The introductions of the Roman alphabet paved the way for the translation of Latin works into vernacular.

c)KING ALFRED AND THE PRODUCTION OF VERNACULAR MANUSCRIPTS

In 871 Alfred ascended to the throne of Wessex. He wanted to to educate as many of his subjects as possible and make England a centre of intellectual achievement. From some of his translation works we can point out the characteristics of West Saxon dialect:

inflectional system: case, number, gender in nouns pronouns and adjectives

also in verb forms

freedom in word order (standard is Subject- Verb – Object)

West Saxon was becoming the dialect most commonly used in the writing of the vernacular. Its association with the court and with its cultural goals gave it authority and prestige.

d)THE BENEDICTINE REFORM AND THE REGULATION OF OLD ENGLISH

monastic reform (The Monastic Reform Movement that restored the Benedictine Rule to England's undisciplined monastic communities peaked during the era of Dunstan, Æthelwold, and Oswald)

text in vernacular for didactic purposes need to establish a standard literary language

based on West Saxon

ex. works of Ælfric (Winchester School): grammar revision

four main extant poetic codices: the Exeter book

the Vercelli book

the Cædmon manuscript

the Beowulf manuscript

all mainly written in West Saxon. Nowithstanding the efforts of Ælfric and other writers associated with his school, there was still considerable variation in Old English linguistic usage

e) THE CONQUEST: A LANGUAGE IN TRANSITION

CHANGES in the transitional stage between Old and Middle English:

less inflextions

c before a, o, u and k before e, i, y

reduction of adjective inflection

3. CONTACTS AND CONFLICTS : LATIN, NORSE AND FRENCH (by Matthew Townend)

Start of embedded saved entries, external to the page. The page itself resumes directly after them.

(** C4.  Once the blob is decoded, [decompress] walks the metadata in
    order, inflates the slice of each entry, recomputes the CRC-32 of the
    inflated bytes and compares it with the stored checksum.  It returns a
    text only if every entry's checksum matched; and when an entry (whose
    predecessors inflate) does not match, the call fails with
    [ChecksumMismatch] at the first mismatching entry and no text is
    returned. *)
Theorem decompress_checksum_guard
  (zlib_decompress b64decode : bytes -> result bytes)
  (self : GenomeCompressor) (blob decoded : bytes)
  (metas : list ChunkMetadata) :
  b64decode blob = Ok decoded ->
  (forall text,
     fst (decompress zlib_decompress b64decode self blob metas) = Ok text ->
     forall k m, nth_error metas k = Some m ->
       exists d, zlib_decompress (chunk_data decoded metas k m) = Ok d /\
                 crc32 d = checksum m) /\
  (forall k m d,
     nth_error metas k = Some m ->
     (forall j mj, (j < k)%nat -> nth_error metas j = Some mj ->
        exists dj, zlib_decompress (chunk_data decoded metas j mj) = Ok dj) ->
     zlib_decompress (chunk_data decoded metas k m) = Ok d ->
     crc32 d <> checksum m ->
     (exists j, (j <= k)%nat /\
        fst (decompress zlib_decompress b64decode self blob metas)
        = Raise (ChecksumMismatch (cursor 0 metas j))) /\
     forall text,
       fst (decompress zlib_decompress b64decode self blob metas) <> Ok text).
Proof.
  intros Hb. split.
  - intros text H k m Hk.
    apply decompress_Ok_inv in H.
    destruct H as (decoded' & ds & strs & Hb' & _ & Hall & _).
    rewrite Hb in Hb'. inversion Hb'; subst decoded'.
    destruct (Hall k m Hk) as (d & _ & Hd & Hc). eauto.
  - intros k m d Hk Hbefore Hd Hc.
    assert (Hraise : exists j, (j <= k)%nat /\
              fst (decompress zlib_decompress b64decode self blob metas)
              = Raise (ChecksumMismatch (cursor 0 metas j))).
    { destruct (@decompress_loop_mismatch zlib_decompress self decoded metas
                  k 0 [] [] m d Hk Hbefore Hd Hc) as (j & Hj & Hres).
      exists j. split; [exact Hj |].
      unfold decompress. rewrite Hb.
      destruct (decompress_loop zlib_decompress self decoded metas 0 [] [])
        as [[out | e] log]; simpl in Hres; [discriminate |].
      inversion Hres. reflexivity. }
    split; [exact Hraise |].
    destruct Hraise as (j & _ & Hres). intros text. rewrite Hres. discriminate.
Qed.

a) THE MULTILINGUAL MIDDLE AGES

Complex multilingualism of medieval England:

- Bede (first half VIII cent) : 5 languages: British, Irish, Welsh, Pictish and Latin

- royal document mid X cent: recognizes people speaking Norse, Celtic and Anglo-Saxon. The text is in Latin

- a monk in early 13th cent about his abbot hero who could speak French, Latin and English

b) THE LANGUAGES OF MEDIEVAL ENGLAND

Celtic: (or Brittonic Celtic or British)= language of people who occupies the country before the arrival of Anglo-Saxons. Spoken in Cornwall, Wales, Scotland and Cumbria. Had little impact on English: fewer than a dozen words borrowed from Celtic into English in the Anglo-Saxon period

Latin: spoken through medieval period. Arrived with missionaries in 597. Anglo-saxons mau have encountered spoken Latin among Romano-British peoles they conquered. Always a learned second language + the language of the Church

Norse: especially in North and east of England. Only spoke, never written down. Spoken till 11th cent. NB: Danish king Knut (1016-1042)

French: upper and middle classes

From mid 12th cent most members of the aristocracy were bilingual: their mother tongue English + French.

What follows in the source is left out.